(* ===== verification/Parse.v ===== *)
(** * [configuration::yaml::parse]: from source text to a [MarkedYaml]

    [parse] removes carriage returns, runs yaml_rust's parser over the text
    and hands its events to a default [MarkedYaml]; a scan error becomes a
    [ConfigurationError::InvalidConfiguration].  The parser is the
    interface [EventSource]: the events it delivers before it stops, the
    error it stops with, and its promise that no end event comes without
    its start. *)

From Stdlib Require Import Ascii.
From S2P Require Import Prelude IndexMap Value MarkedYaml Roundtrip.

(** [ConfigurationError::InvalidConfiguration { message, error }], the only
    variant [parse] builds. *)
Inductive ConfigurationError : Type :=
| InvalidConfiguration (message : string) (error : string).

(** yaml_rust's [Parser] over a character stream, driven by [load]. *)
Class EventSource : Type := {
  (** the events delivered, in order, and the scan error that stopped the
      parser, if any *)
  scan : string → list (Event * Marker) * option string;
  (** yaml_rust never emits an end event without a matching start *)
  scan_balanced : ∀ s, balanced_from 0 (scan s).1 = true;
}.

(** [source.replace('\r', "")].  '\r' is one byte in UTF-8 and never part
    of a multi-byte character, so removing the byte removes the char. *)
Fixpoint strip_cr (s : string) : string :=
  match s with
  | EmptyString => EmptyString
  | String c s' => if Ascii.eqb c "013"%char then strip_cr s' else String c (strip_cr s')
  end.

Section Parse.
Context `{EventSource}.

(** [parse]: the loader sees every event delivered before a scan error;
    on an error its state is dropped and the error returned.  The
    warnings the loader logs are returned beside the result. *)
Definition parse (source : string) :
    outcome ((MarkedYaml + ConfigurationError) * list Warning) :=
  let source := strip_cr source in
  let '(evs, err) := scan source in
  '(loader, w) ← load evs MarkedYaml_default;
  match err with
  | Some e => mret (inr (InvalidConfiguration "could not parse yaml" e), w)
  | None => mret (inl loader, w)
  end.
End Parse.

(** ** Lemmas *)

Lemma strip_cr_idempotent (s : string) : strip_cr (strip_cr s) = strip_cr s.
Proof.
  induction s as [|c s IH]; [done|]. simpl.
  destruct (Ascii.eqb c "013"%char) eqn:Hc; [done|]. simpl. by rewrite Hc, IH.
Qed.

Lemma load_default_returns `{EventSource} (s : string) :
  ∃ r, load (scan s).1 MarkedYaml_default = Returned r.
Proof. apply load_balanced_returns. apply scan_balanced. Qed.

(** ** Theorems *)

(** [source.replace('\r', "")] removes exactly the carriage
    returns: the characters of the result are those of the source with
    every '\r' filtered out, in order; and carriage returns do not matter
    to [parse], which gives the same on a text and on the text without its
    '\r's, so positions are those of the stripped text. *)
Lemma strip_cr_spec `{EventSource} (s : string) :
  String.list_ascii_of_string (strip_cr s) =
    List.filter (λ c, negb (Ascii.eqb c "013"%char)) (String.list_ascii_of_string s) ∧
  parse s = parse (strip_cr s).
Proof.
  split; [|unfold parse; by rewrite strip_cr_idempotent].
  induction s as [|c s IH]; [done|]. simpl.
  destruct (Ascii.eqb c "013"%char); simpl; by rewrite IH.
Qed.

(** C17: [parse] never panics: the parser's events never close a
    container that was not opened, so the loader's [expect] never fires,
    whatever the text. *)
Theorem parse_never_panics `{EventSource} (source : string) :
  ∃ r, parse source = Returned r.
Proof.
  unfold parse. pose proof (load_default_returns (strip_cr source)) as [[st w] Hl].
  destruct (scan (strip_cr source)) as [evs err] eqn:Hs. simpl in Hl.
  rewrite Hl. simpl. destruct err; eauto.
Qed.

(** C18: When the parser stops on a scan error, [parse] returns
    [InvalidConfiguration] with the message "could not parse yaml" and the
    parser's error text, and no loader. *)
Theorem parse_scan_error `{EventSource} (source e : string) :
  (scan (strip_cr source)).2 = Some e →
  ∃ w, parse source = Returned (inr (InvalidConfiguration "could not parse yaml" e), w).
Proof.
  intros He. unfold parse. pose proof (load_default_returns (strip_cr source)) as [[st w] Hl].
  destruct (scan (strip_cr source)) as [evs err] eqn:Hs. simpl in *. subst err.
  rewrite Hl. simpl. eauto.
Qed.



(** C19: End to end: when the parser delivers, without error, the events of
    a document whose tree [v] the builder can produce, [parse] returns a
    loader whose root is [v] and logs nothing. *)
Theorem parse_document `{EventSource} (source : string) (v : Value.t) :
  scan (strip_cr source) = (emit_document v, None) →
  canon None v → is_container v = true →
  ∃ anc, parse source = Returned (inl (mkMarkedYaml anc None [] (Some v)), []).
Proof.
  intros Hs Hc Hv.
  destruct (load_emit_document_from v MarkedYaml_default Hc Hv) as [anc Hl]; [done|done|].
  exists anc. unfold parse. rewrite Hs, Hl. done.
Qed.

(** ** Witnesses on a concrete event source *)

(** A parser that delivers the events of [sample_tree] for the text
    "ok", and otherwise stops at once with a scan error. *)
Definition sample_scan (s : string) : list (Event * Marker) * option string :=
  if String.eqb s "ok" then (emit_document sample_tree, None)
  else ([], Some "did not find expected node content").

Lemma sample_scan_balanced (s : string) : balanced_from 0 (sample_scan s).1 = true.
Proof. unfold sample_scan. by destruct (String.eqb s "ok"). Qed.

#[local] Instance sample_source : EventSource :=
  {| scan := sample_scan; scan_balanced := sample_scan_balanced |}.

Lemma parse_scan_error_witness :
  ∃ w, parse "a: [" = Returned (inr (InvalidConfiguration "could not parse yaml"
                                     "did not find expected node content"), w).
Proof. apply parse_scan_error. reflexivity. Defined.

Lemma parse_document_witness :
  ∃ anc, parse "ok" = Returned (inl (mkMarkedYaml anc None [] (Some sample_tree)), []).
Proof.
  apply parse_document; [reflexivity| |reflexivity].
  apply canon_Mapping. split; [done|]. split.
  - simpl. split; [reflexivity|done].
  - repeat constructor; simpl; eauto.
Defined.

****

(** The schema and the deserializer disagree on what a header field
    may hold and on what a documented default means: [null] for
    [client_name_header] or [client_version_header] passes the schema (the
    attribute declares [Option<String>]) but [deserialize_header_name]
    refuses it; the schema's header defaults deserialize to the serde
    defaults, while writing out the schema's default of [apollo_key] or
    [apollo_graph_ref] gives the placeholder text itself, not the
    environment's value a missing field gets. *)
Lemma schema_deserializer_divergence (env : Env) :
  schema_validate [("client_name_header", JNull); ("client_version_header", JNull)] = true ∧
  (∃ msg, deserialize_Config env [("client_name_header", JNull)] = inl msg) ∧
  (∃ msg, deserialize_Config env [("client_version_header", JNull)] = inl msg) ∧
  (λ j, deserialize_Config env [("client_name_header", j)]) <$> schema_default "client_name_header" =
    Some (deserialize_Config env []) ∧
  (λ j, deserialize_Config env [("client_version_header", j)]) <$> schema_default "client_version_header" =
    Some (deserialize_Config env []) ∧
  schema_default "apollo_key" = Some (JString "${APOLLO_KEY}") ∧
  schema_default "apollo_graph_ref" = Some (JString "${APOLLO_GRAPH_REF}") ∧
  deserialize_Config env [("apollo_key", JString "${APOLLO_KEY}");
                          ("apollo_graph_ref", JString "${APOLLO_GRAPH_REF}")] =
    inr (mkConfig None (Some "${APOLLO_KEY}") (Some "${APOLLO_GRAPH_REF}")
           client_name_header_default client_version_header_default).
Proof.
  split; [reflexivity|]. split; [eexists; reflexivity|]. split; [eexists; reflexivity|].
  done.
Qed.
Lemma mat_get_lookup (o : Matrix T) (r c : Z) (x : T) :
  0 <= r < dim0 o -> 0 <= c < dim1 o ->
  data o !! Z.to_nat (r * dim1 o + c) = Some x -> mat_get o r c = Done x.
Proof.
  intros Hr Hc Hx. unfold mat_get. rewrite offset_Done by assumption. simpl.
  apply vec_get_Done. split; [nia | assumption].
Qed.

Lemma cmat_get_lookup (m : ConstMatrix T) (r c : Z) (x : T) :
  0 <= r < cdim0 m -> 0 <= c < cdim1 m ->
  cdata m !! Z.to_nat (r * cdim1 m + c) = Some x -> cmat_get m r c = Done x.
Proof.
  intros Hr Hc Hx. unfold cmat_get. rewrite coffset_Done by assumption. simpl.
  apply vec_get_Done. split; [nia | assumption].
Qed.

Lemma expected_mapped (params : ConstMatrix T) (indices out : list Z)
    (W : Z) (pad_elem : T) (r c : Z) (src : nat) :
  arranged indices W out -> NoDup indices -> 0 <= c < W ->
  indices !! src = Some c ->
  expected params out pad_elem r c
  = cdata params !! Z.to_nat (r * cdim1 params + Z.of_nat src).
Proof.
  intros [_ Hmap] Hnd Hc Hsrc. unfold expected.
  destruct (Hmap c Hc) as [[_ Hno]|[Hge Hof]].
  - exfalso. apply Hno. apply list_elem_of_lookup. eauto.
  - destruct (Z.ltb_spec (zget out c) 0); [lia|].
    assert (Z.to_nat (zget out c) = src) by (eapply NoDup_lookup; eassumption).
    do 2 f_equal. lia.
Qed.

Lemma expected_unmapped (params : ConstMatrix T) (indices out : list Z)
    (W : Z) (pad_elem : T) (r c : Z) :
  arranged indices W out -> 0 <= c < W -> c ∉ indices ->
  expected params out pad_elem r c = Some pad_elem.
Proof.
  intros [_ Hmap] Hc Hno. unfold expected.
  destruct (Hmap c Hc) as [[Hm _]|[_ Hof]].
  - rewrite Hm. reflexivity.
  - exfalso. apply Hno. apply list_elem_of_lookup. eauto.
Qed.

****

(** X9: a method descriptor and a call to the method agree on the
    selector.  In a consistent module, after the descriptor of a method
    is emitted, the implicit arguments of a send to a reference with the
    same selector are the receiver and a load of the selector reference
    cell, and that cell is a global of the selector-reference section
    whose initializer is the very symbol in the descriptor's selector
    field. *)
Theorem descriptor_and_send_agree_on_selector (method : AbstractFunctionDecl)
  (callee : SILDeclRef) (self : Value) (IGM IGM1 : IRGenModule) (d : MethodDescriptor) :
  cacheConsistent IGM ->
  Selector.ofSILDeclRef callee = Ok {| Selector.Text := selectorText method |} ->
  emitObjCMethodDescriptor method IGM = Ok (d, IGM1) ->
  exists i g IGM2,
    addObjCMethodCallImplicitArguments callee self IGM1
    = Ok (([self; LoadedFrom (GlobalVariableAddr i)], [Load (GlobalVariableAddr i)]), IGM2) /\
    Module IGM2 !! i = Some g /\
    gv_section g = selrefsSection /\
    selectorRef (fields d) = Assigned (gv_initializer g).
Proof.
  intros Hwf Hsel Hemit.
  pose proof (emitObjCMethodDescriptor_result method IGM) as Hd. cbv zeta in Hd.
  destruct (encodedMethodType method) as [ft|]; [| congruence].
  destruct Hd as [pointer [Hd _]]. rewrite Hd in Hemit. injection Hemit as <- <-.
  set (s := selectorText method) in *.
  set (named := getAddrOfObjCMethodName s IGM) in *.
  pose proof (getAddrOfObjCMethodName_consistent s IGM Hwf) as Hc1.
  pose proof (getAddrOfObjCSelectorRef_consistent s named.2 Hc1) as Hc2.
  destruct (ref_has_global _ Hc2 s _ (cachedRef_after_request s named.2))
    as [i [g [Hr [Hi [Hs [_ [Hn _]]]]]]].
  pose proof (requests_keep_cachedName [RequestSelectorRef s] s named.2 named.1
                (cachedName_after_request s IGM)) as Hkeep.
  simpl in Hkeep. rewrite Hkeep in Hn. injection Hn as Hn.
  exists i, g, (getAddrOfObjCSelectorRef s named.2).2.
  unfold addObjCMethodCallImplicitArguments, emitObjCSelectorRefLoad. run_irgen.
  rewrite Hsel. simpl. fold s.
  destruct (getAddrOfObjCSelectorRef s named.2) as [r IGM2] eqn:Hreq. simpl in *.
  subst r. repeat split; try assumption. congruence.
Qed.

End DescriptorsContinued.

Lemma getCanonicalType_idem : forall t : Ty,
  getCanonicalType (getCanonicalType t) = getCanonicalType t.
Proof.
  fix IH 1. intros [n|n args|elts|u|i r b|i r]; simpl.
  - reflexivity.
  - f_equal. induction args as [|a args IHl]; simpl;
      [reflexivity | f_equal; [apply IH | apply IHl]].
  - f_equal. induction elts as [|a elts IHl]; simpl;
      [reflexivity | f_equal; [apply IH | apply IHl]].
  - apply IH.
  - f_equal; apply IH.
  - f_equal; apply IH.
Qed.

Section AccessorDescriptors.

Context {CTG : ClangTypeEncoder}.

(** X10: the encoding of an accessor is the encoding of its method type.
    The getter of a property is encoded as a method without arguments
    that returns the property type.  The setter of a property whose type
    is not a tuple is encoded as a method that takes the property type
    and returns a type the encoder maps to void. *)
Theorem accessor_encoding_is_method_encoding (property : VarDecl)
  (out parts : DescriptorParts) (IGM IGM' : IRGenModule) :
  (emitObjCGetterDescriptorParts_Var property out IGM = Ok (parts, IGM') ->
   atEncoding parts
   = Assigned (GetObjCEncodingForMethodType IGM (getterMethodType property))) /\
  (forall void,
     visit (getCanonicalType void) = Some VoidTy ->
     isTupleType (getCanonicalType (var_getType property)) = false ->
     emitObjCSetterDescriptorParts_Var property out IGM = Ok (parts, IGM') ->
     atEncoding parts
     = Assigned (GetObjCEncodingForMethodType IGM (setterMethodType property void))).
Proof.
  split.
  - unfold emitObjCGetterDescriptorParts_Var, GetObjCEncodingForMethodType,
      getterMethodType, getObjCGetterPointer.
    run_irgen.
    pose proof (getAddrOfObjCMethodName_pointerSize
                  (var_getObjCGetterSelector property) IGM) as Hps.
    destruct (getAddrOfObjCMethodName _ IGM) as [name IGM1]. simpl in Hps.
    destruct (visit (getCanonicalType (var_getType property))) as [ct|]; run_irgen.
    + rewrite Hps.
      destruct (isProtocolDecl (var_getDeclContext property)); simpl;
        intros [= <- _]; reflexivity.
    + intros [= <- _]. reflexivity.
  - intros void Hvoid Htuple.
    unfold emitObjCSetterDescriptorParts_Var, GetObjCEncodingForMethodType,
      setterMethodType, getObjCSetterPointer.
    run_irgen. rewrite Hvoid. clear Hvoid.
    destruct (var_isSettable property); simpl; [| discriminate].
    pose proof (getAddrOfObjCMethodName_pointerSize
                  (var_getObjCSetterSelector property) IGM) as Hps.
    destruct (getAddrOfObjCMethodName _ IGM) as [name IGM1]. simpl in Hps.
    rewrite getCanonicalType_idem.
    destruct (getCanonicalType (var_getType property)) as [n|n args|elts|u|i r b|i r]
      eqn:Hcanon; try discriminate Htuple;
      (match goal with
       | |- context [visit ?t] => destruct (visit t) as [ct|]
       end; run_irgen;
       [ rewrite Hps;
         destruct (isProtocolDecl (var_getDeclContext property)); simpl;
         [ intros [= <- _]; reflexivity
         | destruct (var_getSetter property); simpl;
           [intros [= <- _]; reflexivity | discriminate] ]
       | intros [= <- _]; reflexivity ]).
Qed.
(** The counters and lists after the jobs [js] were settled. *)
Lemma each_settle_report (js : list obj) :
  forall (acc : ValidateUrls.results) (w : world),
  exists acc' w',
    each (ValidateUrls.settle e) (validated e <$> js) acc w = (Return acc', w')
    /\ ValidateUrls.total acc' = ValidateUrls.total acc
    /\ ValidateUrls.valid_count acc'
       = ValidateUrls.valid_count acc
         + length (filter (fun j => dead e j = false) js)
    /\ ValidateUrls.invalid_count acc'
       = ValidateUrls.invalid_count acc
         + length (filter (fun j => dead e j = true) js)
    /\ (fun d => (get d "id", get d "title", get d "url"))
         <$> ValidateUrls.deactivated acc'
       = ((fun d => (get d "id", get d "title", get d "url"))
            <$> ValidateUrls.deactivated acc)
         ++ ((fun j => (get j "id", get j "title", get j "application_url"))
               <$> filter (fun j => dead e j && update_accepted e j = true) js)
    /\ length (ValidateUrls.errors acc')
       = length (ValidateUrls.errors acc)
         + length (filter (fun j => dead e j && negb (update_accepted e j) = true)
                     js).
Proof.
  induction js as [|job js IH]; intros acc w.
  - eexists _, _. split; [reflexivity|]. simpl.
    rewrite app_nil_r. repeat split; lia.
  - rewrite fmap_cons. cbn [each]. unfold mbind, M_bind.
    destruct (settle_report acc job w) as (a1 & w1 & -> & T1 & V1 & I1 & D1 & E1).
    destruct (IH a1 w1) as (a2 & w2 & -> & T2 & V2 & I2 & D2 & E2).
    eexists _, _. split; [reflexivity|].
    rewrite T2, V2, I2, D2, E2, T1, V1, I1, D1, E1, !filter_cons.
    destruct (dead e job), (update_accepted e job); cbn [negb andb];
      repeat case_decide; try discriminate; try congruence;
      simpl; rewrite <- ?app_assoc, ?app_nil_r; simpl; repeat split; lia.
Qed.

****

Required work
What you give back must be the stretch above, starting at the line with "(* ===== verification/Parse.v ===== *)" and ending at the line with "(** yaml_rust never", copied exactly.

Expected answer
(* ===== verification/Parse.v ===== *)
(** * [configuration::yaml::parse]: from source text to a [MarkedYaml]

    [parse] removes carriage returns, runs yaml_rust's parser over the text
    and hands its events to a default [MarkedYaml]; a scan error becomes a
    [ConfigurationError::InvalidConfiguration].  The parser is the
    interface [EventSource]: the events it delivers before it stops, the
    error it stops with, and its promise that no end event comes without
    its start. *)

From Stdlib Require Import Ascii.
From S2P Require Import Prelude IndexMap Value MarkedYaml Roundtrip.

(** [ConfigurationError::InvalidConfiguration { message, error }], the only
    variant [parse] builds. *)
Inductive ConfigurationError : Type :=
| InvalidConfiguration (message : string) (error : string).

(** yaml_rust's [Parser] over a character stream, driven by [load]. *)
Class EventSource : Type := {
  (** the events delivered, in order, and the scan error that stopped the
      parser, if any *)
  scan : string → list (Event * Marker) * option string;
  (** yaml_rust never emits an end event without a matching start *)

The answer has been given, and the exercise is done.